Пять дней боялась Вегда, следила за собой, а на шестой поняла, что ей уже всё равно. Безразлично. Жизнь утратила смысл. Даже еда, которой так всегда не хватало, о которой так мечталось, потеряла вкус. Теперь она уже с удивлением вспоминала о том, что совсем ещё недавно любила порезать ломтиками свежий хверс и пожарить на рыбьем жиру, что мечтала раздобыть свежую офицерскую рубашку и пошить из неё новую блузочку ко Дню Федерации, что по выходным они с подругой ходили в кино или кафе, и она с нетерпеливой радостью ждала этого дня всю неделю… Теперь она ждала только одного — конца очередной смены. И желаний у неё больше не осталось, кроме как умереть. Пожалуй, она была от этого недалека — какая-то непривычная лёгкость появилась в теле, и в ушах не прекращался странный гул.

И настал день, когда она просто не вышла на работу. Подумалось — а зачем? Какой смысл? Не лучше ли встретить конец в собственной постели, чем подле вонючего корыта, как умерла вчера девчонка-водоноска, тоже из наших? Стала разгибаться, поднимая свою ношу — а дальше люди не сразу поняли, что произошло. Показалось, будто перевесили её вёдра, села между ними на корточки, и застыла. Санитарка прикрикнула даже: «Чего расселась, как у праздника? Живей, живей!» Тряхнула за плечо — она и свалилась. К стенке отнесли, грязной простынёй накрыли — так и пролежала до конца смены, скрючившись… Ради чего? Отдала жизнь за паёк, а он ненужным оказался…

Дома было хорошо. Целыми днями Вегда сидела на кровати, обхватив руками колени, думала ни о чём. Медленно-медленно шевелились в голове мысли. Приходили воспоминания, то грустные, то светлые. Самым лучшим было одно: милый робкий мальчик в форме важного чина контрразведки… И почему-то крепла в душе уверенность: он придёт к ней, обязательно придёт…

Голода не было. Пока. Так мало ела она в рабочие дни, что в продуктовом сундучке скопился небольшой запасец. Теперь она расходовала его понемножку, без всякого аппетита, просто чтобы пожить чуть подольше, отдохнуть напоследок. Оказывается, это такое блаженство — лежать и ничего не делать сутки напролёт. Прежде ей не доводилось.
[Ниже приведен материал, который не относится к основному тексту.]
(** The code strips exactly as the contract says. *)
Lemma cleanBase64_stripped p c : stripped p c <-> c = cleanBase64 p.
Proof.
  assert (Hsplit : forall mime rest,
            p = str "data:image/" ++ mime ++ comma :: rest -> comma ∉ mime ->
            cleanBase64 p = rest).
  { intros mime rest Hp Hm. unfold cleanBase64.
    replace (startsWith p (str "data:image/")) with true
      by (symmetry; apply startsWith_spec; eauto).
    cbv zeta. rewrite Hp, (app_assoc _ mime), indexOf_first.
    2:{ rewrite elem_of_app. intros [H|H]; [by apply comma_not_in_scheme | done]. }
    destruct (Z.eqb_spec (Z.of_nat (length (str "data:image/" ++ mime))) (-1));
      [lia|]. simpl negb. cbv iota. unfold substring.
    replace (Z.to_nat (Z.of_nat (length (str "data:image/" ++ mime)) + 1))
      with (length (str "data:image/" ++ mime) + 1)%nat by lia.
    by rewrite drop_app_add. }
  split.
  - intros [(mime & Hp & Hm) | [Hno ->]]; [symmetry; eauto|].
    unfold cleanBase64.
    destruct (startsWith p (str "data:image/")) eqn:Hs; [|done].
    destruct (Z.eqb_spec (indexOf p comma) (-1)) as [|Hi]; [done|]. exfalso.
    apply startsWith_spec in Hs as (rest & Hp).
    assert (Hin : comma ∈ rest).
    { destruct (decide (comma ∈ p)) as [H|H].
      - rewrite Hp, elem_of_app in H.
        destruct H as [H|H]; [by apply comma_not_in_scheme in H | done].
      - by apply indexOf_absent in H. }
    apply list_elem_of_split_l in Hin as (mime & tl & -> & _).
    by eapply Hno.
  - intros ->.
    destruct (startsWith p (str "data:image/")) eqn:Hs.
    + apply startsWith_spec in Hs as (rest & Hp).
      destruct (decide (comma ∈ rest)) as [Hin|Hout].
      * apply list_elem_of_split_l in Hin as (mime & tl & -> & Hm).
        left. exists mime. split; [|done]. by rewrite (Hsplit mime tl).
      * right. assert (Hp' : comma ∉ p).
        { rewrite Hp, elem_of_app.
          intros [H|H]; [by apply comma_not_in_scheme in H | done]. }
        split.
        -- intros mime tl E. apply Hp'. rewrite E, !elem_of_app, elem_of_cons. auto.
        -- unfold cleanBase64. by rewrite indexOf_absent, Tauto.if_same.
    + right. split.
      * intros mime tl E.
        assert (startsWith p (str "data:image/") = true)
          by (apply startsWith_spec; eauto). congruence.
      * unfold cleanBase64. by rewrite Hs.
Qed.

Lemma dropWhile_nil {A} (f : A -> bool) l :
  dropWhile f l = [] -> Forall (fun x => f x = true) l.
Proof.
  induction l as [|x l IH]; simpl; [constructor|].
  destruct (f x) eqn:Hx; [|done]. constructor; auto.
Qed.

Lemma dropWhile_Forall {A} (f : A -> bool) l :
  Forall (fun x => f x = true) (dropWhile f l) -> Forall (fun x => f x = true) l.
Proof.
  induction l as [|x l IH]; simpl; [done|].
  destruct (f x) eqn:Hx; [|done]. constructor; auto.
Qed.

(** A string that trims to the empty string is made of white space. *)
Lemma trim_empty s : trim s = [] -> Forall (fun c => isWhiteSpace c = true) s.
Proof.
  unfold trim. intros H.
  apply (f_equal reverse) in H. rewrite reverse_involutive, reverse_nil in H.
  apply dropWhile_nil in H. rewrite Forall_reverse in H.
  by apply dropWhile_Forall.
Qed.

Lemma whiteSpace_not_base64 c :
  isWhiteSpace c = true -> base64Class c = false /\ c <> equalsSign.
Proof.
  unfold isWhiteSpace, base64Class, equalsSign.
  rewrite !orb_true_iff, !andb_true_iff, !N.leb_le, !N.eqb_eq. intros H.
  split; [|lia]. apply not_true_is_false.
  rewrite !orb_true_iff, !andb_true_iff, !N.leb_le, !N.eqb_eq. lia.
Qed.

(** What the first test of the validation rejects, the later tests would
    reject as well. *)
Lemma blank_rejected p :
  negb (nonEmpty p) || negb (nonEmpty (trim p)) = true ->
  ~ (base64_shaped (cleanBase64 p) /\ (1000 <= length (cleanBase64 p))%nat).
Proof.
  intros Hb [Hs Hl].
  assert (Hws : Forall (fun c => isWhiteSpace c = true) p).
  { destruct p as [|c p]; [constructor|]. simpl in Hb.
    destruct (trim (c :: p)) eqn:Ht; [by apply trim_empty | done]. }
  destruct p as [|c p]; [simpl in Hl; lia|].
  apply Forall_cons in Hws as [Hc _].
  apply whiteSpace_not_base64 in Hc as [Hc1 Hc2].
  assert (Hclean : cleanBase64 (c :: p) = c :: p).
  { unfold cleanBase64.
    destruct (startsWith (c :: p) (str "data:image/")) eqn:Hsw; [|done].
    apply startsWith_spec in Hsw as (rest & E). injection E as -> _.
    discriminate Hc1. }
  rewrite Hclean in Hs. destruct Hs as (body & k & E & Hbody & _).
  destruct body as [|d body].
  - destruct k; [done|]. injection E as -> _. done.
  - injection E as -> _. apply Forall_cons in Hbody as [Hd _].
    apply base64Class_alphabet in Hd. congruence.
Qed.

(** C1. [validateAndProcessImage] returns a payload [c] for the raw payload
    [p] exactly when [c] is [p] stripped of its data-URI prefix (the text
    after the first comma, when [p] is a [data:image/] URI with a comma),
    [c] consists of base64 alphabet characters followed by at most two [=],
    and [c] has at least 1000 code units; it returns [null] exactly when the
    stripped payload fails one of the two conditions. *)
Theorem validateAndProcessImage_spec (p : jsstring) :
  (forall c, validateAndProcessImage p = Some c <->
             stripped p c /\ base64_shaped c /\ (1000 <= length c)%nat) /\
  (validateAndProcessImage p = None <->
   forall c, stripped p c -> ~ (base64_shaped c /\ (1000 <= length c)%nat)).
Proof.
  assert (Hsome : forall c, validateAndProcessImage p = Some c <->
            stripped p c /\ base64_shaped c /\ (1000 <= length c)%nat).
  { intros c. rewrite cleanBase64_stripped. unfold validateAndProcessImage.
    destruct (negb (nonEmpty p) || negb (nonEmpty (trim p))) eqn:Hb.
    - split; [done|]. intros (-> & Hs & Hl). by destruct (blank_rejected p Hb).
    - cbv zeta. destruct (regex_test base64Regex (cleanBase64 p)) eqn:Hr; simpl.
      + apply base64Regex_shaped in Hr.
        destruct (Nat.ltb_spec (length (cleanBase64 p)) 1000).
        * split; [done|]. intros (-> & _ & Hl). lia.
        * split; [intros [= <-]; auto | by intros (-> & _)].
      + split; [done|]. intros (-> & Hs & _).
        apply base64Regex_shaped in Hs. congruence. }
  split; [done|]. split.
  - intros Hn c Hc Hok. assert (validateAndProcessImage p = Some c) by (apply Hsome; tauto).
    congruence.
  - intros Hno. destruct (validateAndProcessImage p) as [c|] eqn:Hv; [|done].
    destruct (Hsome c) as [H _]. destruct (H eq_refl) as (Hc & Hok).
    by destruct (Hno c Hc).
Qed.

(** ** Values of the analysis response

    The response is typed [any] in the source; its values are JSON values,
    and [JUndefined] is what reading an absent property gives. *)

#[warnings="-register-all"]
Inductive jsval : Type :=
| JUndefined
| JNull
| JBool (b : bool)
| JNum (x : float)
| JStr (s : jsstring)
| JArr (l : list jsval)
| JObj (o : gmap string jsval).

(** ToBoolean: [undefined], [null], [false], [0], [-0], [NaN] and the empty
    string are falsy, every other value is truthy. *)
Definition truthy (v : jsval) : bool :=
  match v with
  | JUndefined | JNull => false
  | JBool b => b
  | JNum x => negb (PrimFloat.eqb x 0%float || PrimFloat.is_nan x)
  | JStr s => nonEmpty s
  | JArr _ | JObj _ => true
  end.

(** The operator [||]. *)
Definition jsor (a b : jsval) : jsval := if truthy a then a else b.

Infix "|||" := jsor (at level 50, left associativity).

(** The number [0]. *)
Definition zero : jsval := JNum 0%float.

(** Modelled from the spec: the entries of [analysis.ingredients], whose
    shape the meal slice and the analysis service decide, are plain name
    strings or structured objects (section 4.1, "Ingredient normalization
    rule"); the fields of an object hold any value. *)
Inductive RawIngredient : Type :=
| RawName (s : jsstring)
| RawObject (o : gmap string jsval).

(** [typeof ing === 'string'] *)
Definition isString (ing : RawIngredient) : bool :=
  match ing with RawName _ => true | RawObject _ => false end.

(** The entry as a value. *)
Definition valueOf (ing : RawIngredient) : jsval :=
  match ing with RawName s => JStr s | RawObject o => JObj o end.

(** [ing.key]: the property of an object, [undefined] when it is absent (a
    string has none of the properties read here). *)
Definition get (ing : RawIngredient) (key : string) : jsval :=
  match ing with
  | RawName _ => JUndefined
  | RawObject o => default JUndefined (o !! key)
  end.

(** [interface Ingredient]. The normalization copies values of type [any]
    into the fields, so each field holds a [jsval]. *)
Record Ingredient : Type := {
  id : jsstring;
  name : jsval;
  calories : jsval;
  protein_g : jsval;
  carbs_g : jsval;
  fats_g : jsval;
  fiber_g : jsval;
  sugar_g : jsval;
  sodium_mg : jsval;
}.

(** ** Ingredient normalization *)

(** The callback of [(pendingMeal.analysis.ingredients || []).map(...)]. *)
Definition formatIngredient (index : nat) (ing : RawIngredient) : Ingredient :=
  {| id := str "ing_" ++ decimal index;
     name := if isString ing then valueOf ing
             else get ing "name" ||| JStr (str "Ingredient " ++ decimal (index + 1));
     calories := if isString ing then zero else get ing "calories" ||| zero;
     protein_g := if isString ing then zero
                  else get ing "protein_g" ||| get ing "protein" ||| zero;
     carbs_g := if isString ing then zero
                else get ing "carbs_g" ||| get ing "carbs" ||| zero;
     fats_g := if isString ing then zero
               else get ing "fats_g" ||| get ing "fat" ||| zero;
     fiber_g := if isString ing then zero
                else get ing "fiber_g" ||| get ing "fiber" ||| zero;
     sugar_g := if isString ing then zero
                else get ing "sugar_g" ||| get ing "sugar" ||| zero;
     sodium_mg := if isString ing then zero
                  else get ing "sodium_mg" ||| get ing "sodium" ||| zero |}.

(** [formattedIngredients] *)
Definition formattedIngredients (raw : list RawIngredient) : list Ingredient :=
  imap formatIngredient raw.

(** A normalized ingredient read back as an entry of a response: the object
    with the nine properties of [Ingredient]. *)
Definition asEntry (ing : Ingredient) : RawIngredient :=
  RawObject
    (<["id" := JStr (id ing)]> (<["name" := name ing]>
    (<["calories" := calories ing]> (<["protein_g" := protein_g ing]>
    (<["carbs_g" := carbs_g ing]> (<["fats_g" := fats_g ing]>
    (<["fiber_g" := fiber_g ing]> (<["sugar_g" := sugar_g ing]>
    (<["sodium_mg" := sodium_mg ing]> ∅))))))))).

(** *** The normalization rule, in the words of the specification *)

(** The numeric fields of an [Ingredient]. *)
Inductive Nutrient : Type :=
| Calories | Protein | Carbs | Fats | Fiber | Sugar | Sodium.

Definition nutrient (n : Nutrient) (ing : Ingredient) : jsval :=
  match n with
  | Calories => calories ing
  | Protein => protein_g ing
  | Carbs => carbs_g ing
  | Fats => fats_g ing
  | Fiber => fiber_g ing
  | Sugar => sugar_g ing
  | Sodium => sodium_mg ing
  end.

(** The keys under which a response may carry a nutrient, in the order in
    which they are tried. *)
Definition synonyms (n : Nutrient) : list string :=
  match n with
  | Calories => ["calories"]
  | Protein => ["protein_g"; "protein"]
  | Carbs => ["carbs_g"; "carbs"]
  | Fats => ["fats_g"; "fat"]
  | Fiber => ["fiber_g"; "fiber"]
  | Sugar => ["sugar_g"; "sugar"]
  | Sodium => ["sodium_mg"; "sodium"]
  end.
Несколько раз в комнату заглядывал комендант. Интересовался, в чём дело, почему какой день не на работе? Нездорова, отвечала она. Поначалу он верил, потом стал грозить, что привлечет за дезертирство с трудового фронта. Пусть, думала она вяло. Пока соберётся — её уже не будет на свете… Скоро уже, скоро…

Но если бы кто-то спросил несчастную, как сочетается в ней убеждённость в собственной близкой смерти и непоколебимая вера в возвращение любимого — она не смогла бы вразумительно ответить. Пожалуй, она была уже не в себе. Или это добрая Праматерь, наказывая, не захотела лишать её последней надежды?